Deployment’s target drift and feature drift can be retrieved separately using datarobot.models.TargetDrift
and datarobot.models.FeatureDrift
.
Use DATA_DRIFT_METRIC.ALL
to retrieve a list of supported metrics.
from datetime import datetime
from datarobot.enums import DATA_DRIFT_METRIC
from datarobot.models import Deployment, FeatureDrift
deployment = Deployment.get(deployment_id='5c939e08962d741e34f609f0')
target_drift = deployment.get_target_drift(
start_time=datetime(2019, 8, 1, hour=15),
end_time=datetime(2019, 8, 8, hour=15)
)
target_drift.drift_score
>>> 0.00408514
feature_drift_data = FeatureDrift.list(
deployment_id='5c939e08962d741e34f609f0',
start_time=datetime(2019, 8, 1, hour=15),
end_time=datetime(2019, 8, 8, hour=15),
metric=DATA_DRIFT_METRIC.HELLINGER
)
feature_drift = feature_drift_data[0]
feature_drift.name
>>> 'age'
feature_drift.drift_score
>>> 4.16981594
Accuracy¶
A collection of metrics are provided to measure the accuracy of a deployment’s predictions.
For deployments with classification model, use ACCURACY_METRIC.ALL_CLASSIFICATION
for all supported metrics;
in the case of deployment with regression model, use ACCURACY_METRIC.ALL_REGRESSION
instead.
Similarly with Service Stats, Accuracy
and AccuracyOverTime
are provided to retrieve all default accuracy metrics and how one single metric change over time.
from datetime import datetime
from datarobot.enums import ACCURACY_METRIC
from datarobot.helpers.partitioning_methods import construct_duration_string
from datarobot.models import Deployment
deployment = Deployment.get(deployment_id='5c939e08962d741e34f609f0')
accuracy = deployment.get_accuracy(
start_time=datetime(2019, 8, 1, hour=15),
end_time=datetime(2019, 8, 1, 15, 0)
)
accuracy[ACCURACY_METRIC.RMSE]
>>> 943.225
rmse = deployment.get_accuracy_over_time(
start_time=datetime(2019, 8, 1),
end_time=datetime(2019, 8, 3),
bucket_size=construct_duration_string(days=1),
metric=ACCURACY_METRIC.RMSE
)
rmse.bucket_values
>>> OrderedDict([(datetime.datetime(2019, 8, 1, 15, 0, tzinfo=tzutc()), 1777.190657),
(datetime.datetime(2019, 8, 2, 15, 0, tzinfo=tzutc()), 1613.140772)])
It is also possible to retrieve how multiple metrics changes over the same period of time, enabling easier side by side comparison across different metrics.
from datarobot.enums import ACCURACY_METRIC
from datarobot.models import Deployment
accuracy_over_time = AccuracyOverTime.get_as_dataframe(
ram_app.id, [ACCURACY_METRIC.RMSE, ACCURACY_METRIC.GAMMA_DEVIANCE, ACCURACY_METRIC.MAD])
Settings¶
Drift Tracking Settings¶
Drift tracking is used to help analyze and monitor the performance of a model after it is deployed.
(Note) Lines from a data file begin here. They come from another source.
(* ===== verification/Health.v ===== *)
(** * Health endpoints and the routing table (internal/server/health.go, server.go)

    The liveness probe, the report on the upstreams, the dispatch of requests to
    the handlers and the recovery from panics. *)
From S2P Require Export HandlerRel.

Section health.
(** [probeKey] is computed once for the process; [None] when that failed, and
    [New] then generates a key per client. *)
Context `{Env} `{PKI} (cfg : Config) (probeKey : option ECKey).

Definition probeErrGeneric : string := "probe failed (see gateway logs)".

(** A map of strings, keys in sorted order. *)
Definition handleLiveness : M unit :=
  let! e := db_read (λ _, Ok tt) in
  match e with
  | Err _ =>
      writeJSON 503 (JObj [("reason", JStr "state store unreachable"); ("status", JStr "unavailable")])
  | Ok _ => writeJSON 200 (JObj [("status", JStr "ok")])
  end.

Record upstreamHealth := MkHealth {
  uh_ID : string; uh_DirectoryURL : string; uh_Healthy : bool; uh_LatencyMS : Z;
  uh_NewOrderURL : string; uh_NewNonceURL : string; uh_Error : string
}.

Definition newProbeClient (up : UpstreamConfig) : M (result client_ref) :=
  let! e := if CACertPath up !=? "" then ask (λ n, env_cacert n (CACertPath up)) else ret None in
  match e with
  | Some e => ret (Err e)
  | None =>
      let!? cl := New (DirectoryURL up) probeKey in
      let! c := new_client cl in
      ret (Ok c)
  end.

Definition probeUpstream (id : string) (up : UpstreamConfig) : M upstreamHealth :=
  let failed latency := MkHealth id (DirectoryURL up) false latency "" "" probeErrGeneric in
  let! rc := newProbeClient up in
  match rc with
  | Err _ => ret (failed 0%Z)
  | Ok client =>
      let! start := ask env_now in
      let! rd := Directory client in
      let! stop := ask env_now in
      let latency := ((stop - start) / 1000000)%Z in
      ret (match rd with
           | Err _ => failed latency
           | Ok d => MkHealth id (DirectoryURL up) true latency (NewOrder d) (NewNonce d) ""
           end)
  end.

(** The goroutines write disjoint slots of the result and are joined before
    it is read; here they run one after the other. *)
Fixpoint probe_all (ids : list string) : M (list upstreamHealth) :=
  match ids with
  | [] => ret []
  | id :: ids =>
      let! h := probeUpstream id (default zero_UpstreamConfig (Upstreams cfg !! id)) in
      let! rest := probe_all ids in
      ret (h :: rest)
  end.

Definition health_json (h : upstreamHealth) : json :=
  JObj ([("id", JStr (uh_ID h)); ("directory_url", JStr (uh_DirectoryURL h));
         ("healthy", JBool (uh_Healthy h)); ("latency_ms", JNum (pretty (uh_LatencyMS h)))]
    ++ omit_empty "new_order_url" (uh_NewOrderURL h) ++ omit_empty "new_nonce_url" (uh_NewNonceURL h)
    ++ omit_empty "error" (uh_Error h)).

Definition sorted_upstreams : list string := sort_strings (map_to_list (Upstreams cfg)).*1.

Definition handleUpstreamsHealth : M unit :=
  let! results := probe_all sorted_upstreams in
  let allHealthy := forallb uh_Healthy results in
  let! now := ask env_now in
  writeJSON (if allHealthy then 200 else 503)
    (JObj [("status", JStr (if allHealthy then "ok" else "degraded"));
           ("checked_at", JStr (format_rfc3339 now));
           ("upstreams", JArr (health_json <$> results))]).

(** ** The report *)
Definition report_ok (id : string) (h : upstreamHealth) : Prop :=
  uh_ID h = id ∧
  uh_DirectoryURL h = DirectoryURL (default zero_UpstreamConfig (Upstreams cfg !! id)) ∧
  (if uh_Healthy h then uh_Error h = ""
   else uh_Error h = probeErrGeneric ∧ uh_NewOrderURL h = "" ∧ uh_NewNonceURL h = "").

(** What probing leaves alone: its clients are its own. *)
Definition probe_frame (w w' : World) : Prop :=
  w_store w' = w_store w ∧ w_pool w' = w_pool w ∧ w_proc w' = w_proc w ∧
  w_jobs w' = w_jobs w ∧ w_resp w' = w_resp w.
#[local] Instance probe_frame_pre : PreOrder probe_frame.
Proof. split; [by intros w|]. unfold probe_frame. intros w1 w2 w3 ? ?. naive_solver congruence. Qed.
#[local] Instance probe_frame_fetch : FetchRel probe_frame.
Proof. split; [apply _|by intros..]. Qed.

Lemma keeps_probeUpstream id up : keeps probe_frame (probeUpstream id up).
Proof.
  assert (∀ cl, keeps probe_frame (new_client cl)) as Hnew by (intros cl w; done).
  unfold probeUpstream, newProbeClient, New. keeps_auto.
Qed.
Lemma keeps_probe_all ids : keeps probe_frame (probe_all ids).
Proof. pose proof keeps_probeUpstream. induction ids; simpl; keeps_auto. Qed.

Lemma Directory_no_panic c w :
  is_Some (w_heap w !! c) → after (Directory c) w (λ r _, is_Some r).
Proof.
  intros [cl Hc]. unfold Directory. apply after_bind, after_deref. rewrite Hc.
  destruct (directory cl); [by eexists|]. destruct (request_url_error _); [by eexists|].
  apply after_bind_ok, after_wrap, after_http. destruct (env_http _ _); [|by eexists].
  destruct (negb _); [by eexists|]. by destruct (decode_body _ _ _); eexists.
Qed.
Lemma newProbeClient_ok up w :
  after (newProbeClient up) w (λ r w', ∃ rc, r = Some rc ∧ ∀ c, rc = Ok c → is_Some (w_heap w' !! c)).
Proof.
  assert (∀ k w, after (let!? cl := New (DirectoryURL up) k in let! c := new_client cl in ret (Ok c)) w
    (λ r w', ∃ rc, r = Some rc ∧ ∀ c, rc = Ok c → is_Some (w_heap w' !! c))) as Hnew.
  { intros k w0. unfold New.
    apply after_bind_ok. destruct k; [|apply after_bind_ok, after_wrap, after_ask; destruct (env_genkey _)];
      try (eexists; split; [done|]; intros; by simplify_eq);
      unfold after; simpl; eexists; (split; [done|]); intros c [= <-]; rewrite lookup_insert_eq; by eexists. }
  unfold newProbeClient. destruct (CACertPath up !=? "").
  - apply after_bind, after_ask. destruct (env_cacert _ _); [eexists; split; [done|]; by intros|].
    apply Hnew.
  - apply Hnew.
Qed.

Lemma probeUpstream_ok id up w :
  after (probeUpstream id up) w (λ r _, ∃ h, r = Some h ∧ uh_ID h = id ∧
    uh_DirectoryURL h = DirectoryURL up ∧
    (if uh_Healthy h then uh_Error h = ""
     else uh_Error h = probeErrGeneric ∧ uh_NewOrderURL h = "" ∧ uh_NewNonceURL h = "")).
Proof.
  unfold probeUpstream. apply after_bind. eapply after_mono; [apply newProbeClient_ok|].
  intros r w1 ([c|e] & -> & Hc). 2:{ by eexists. }
  apply after_bind, after_ask, after_bind.
  eapply after_mono; [apply Directory_no_panic, (Hc c eq_refl)|]. intros r w2 [rd ->].
  apply after_bind, after_ask, after_ret. eexists. split; [done|]. by destruct rd.
Qed.

Lemma probe_all_ok ids w :
  after (probe_all ids) w (λ r _, ∃ hs, r = Some hs ∧ Forall2 report_ok ids hs).
Proof.
  revert w. induction ids as [|id ids IH]; intros w; simpl.
  { apply after_ret. exists []. split; [done|constructor]. }
  apply after_bind. eapply after_mono; [apply probeUpstream_ok|].
  intros r w1 (h & -> & Hh). apply after_bind. eapply after_mono; [apply IH|].
  intros r w2 (hs & -> & Hhs). apply after_ret. eexists. split; [done|]. by constructor.
Qed.

Lemma sorted_upstreams_spec :
  NoDup sorted_upstreams ∧ ∀ id, id ∈ sorted_upstreams ↔ is_Some (Upstreams cfg !! id).
Proof.
  unfold sorted_upstreams, sort_strings. split.
  - rewrite merge_sort_Permutation. apply NoDup_fst_map_to_list.
  - intros id. rewrite merge_sort_Permutation, list_elem_of_fmap. split.
    + intros ([k v] & -> & Hin%elem_of_map_to_list). by exists v.
    + intros [v Hv]. exists (id, v). by rewrite elem_of_map_to_list.
Qed.

(** The upstream report never panics, lists every configured upstream once
    with a generic error and no detail for those that failed, and answers 200 "ok" exactly
    when all are healthy and 503 "degraded" otherwise; probing touches neither the
    database nor the pool nor the challenges. *)
Theorem health_report w :
  ∃ hs now w0,
    Forall2 report_ok sorted_upstreams hs ∧ NoDup sorted_upstreams ∧
    (∀ id, id ∈ sorted_upstreams ↔ is_Some (Upstreams cfg !! id)) ∧ probe_frame w w0 ∧
    let ok := forallb uh_Healthy hs in
    handleUpstreamsHealth w = writeJSON (if ok then 200 else 503)
      (JObj [("status", JStr (if ok then "ok" else "degraded"));
             ("checked_at", JStr (format_rfc3339 now));
             ("upstreams", JArr (health_json <$> hs))]) w0.
Proof.
  pose proof (probe_all_ok sorted_upstreams w) as (hs & Hr & Hhs).
  pose proof (keeps_probe_all sorted_upstreams w) as Hf.
  destruct sorted_upstreams_spec as [Hnd Hin]. unfold handleUpstreamsHealth, bind.
  destruct (probe_all sorted_upstreams w) as [r w1]. simpl in *. subst r.
  eexists hs, (env_now (w_tick w1)), _. split_and!; [done..| |reflexivity]. exact Hf.
Qed.
End health.

(** ** Routing (server.go) *)

(** What the router finds for a method and a path: the index of a registered
    pattern with the value of its [{id}] ("" without one), or no handler. *)
Inductive mux_result := Found (i : nat) (id : string) | NotFound | MethodNotAllowed.

(** go-chi's matching of a request against (method, pattern) pairs. *)
Class Mux := { mux_match : list (string * string) → string → string → mux_result }.

Section routing.
Context `{Env} `{PKI} `{!RowOrder} `{!NetURL} `{!Mux} (cfg : Config) (probeKey : option ECKey).

Definition with_id (r : inbound) (id : string) : inbound :=
  MkInbound (in_Method r) (in_Path r) (in_ContentType r) (in_Body r) id.

(** [buildRouter]: the registered handlers, in order. *)
Definition routes : list (string * string * (inbound → M unit)) :=
  [("GET", "/directory", λ _, handleDirectory cfg);
   ("GET", "/healthz", λ _, handleLiveness);
   ("GET", "/healthz/upstreams", λ _, handleUpstreamsHealth cfg probeKey);
   ("HEAD", "/new-nonce", handleNewNonce);
   ("GET", "/new-nonce", handleNewNonce);
   ("POST", "/new-account", handleNewAccount cfg);
   ("POST", "/new-order", handleNewOrder cfg);
   ("POST", "/order/{id}", handleOrder cfg);
   ("POST", "/authz/{id}", handleAuthz cfg);
   ("POST", "/challenge/{id}", handleChallenge cfg);
   ("POST", "/finalize/{id}", handleFinalize cfg);
   ("GET", "/cert/{id}", handleCert cfg);
   ("POST", "/cert/{id}", handleCert cfg);
   ("POST", "/key-change", handleKeyChange cfg);
   ("POST", "/revoke-cert", handleRevokeCert cfg)].

Definition dispatch (r : inbound) : M unit :=
  match mux_match routes.*1 (in_Method r) (in_Path r) with
  | Found i id =>
      match routes !! i with
      | Some (_, _, h) => h (with_id r id)
      | None => WriteHeader 404
      end
  | NotFound => WriteHeader 404
  | MethodNotAllowed => WriteHeader 405
  end.

(** [middleware.Recoverer]: a panic becomes a 500. *)
Definition recover (m : M unit) : M unit := λ w,
  match m w with
  | (Some _, w') => (Some tt, w')
  | (None, w') => WriteHeader 500 w'
  end.

(** One request on a fresh response. *)
Definition serve (r : inbound) (w : World) : World :=
  (recover (dispatch r) (set_resp empty_response w)).2.

Fixpoint serve_all (rs : list inbound) (w : World) : World :=
  match rs with [] => w | r :: rs => serve_all rs (serve r w) end.
End routing.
When the model of a deployment is replaced drift tracking status will not be altered.
Use get_drift_tracking_settings()
to retrieve the current tracking status for target drift and feature drift.
import datarobot as dr
deployment = dr.Deployment.get(deployment_id='5c939e08962d741e34f609f0')
settings = deployment.get_drift_tracking_settings()
settings
>>> {'target_drift': {'enabled': True}, 'feature_drift': {'enabled': True}}
Use update_drift_tracking_settings()
to update target drift and feature drift tracking status.
import datarobot as dr
deployment = dr.Deployment.get(deployment_id='5c939e08962d741e34f609f0')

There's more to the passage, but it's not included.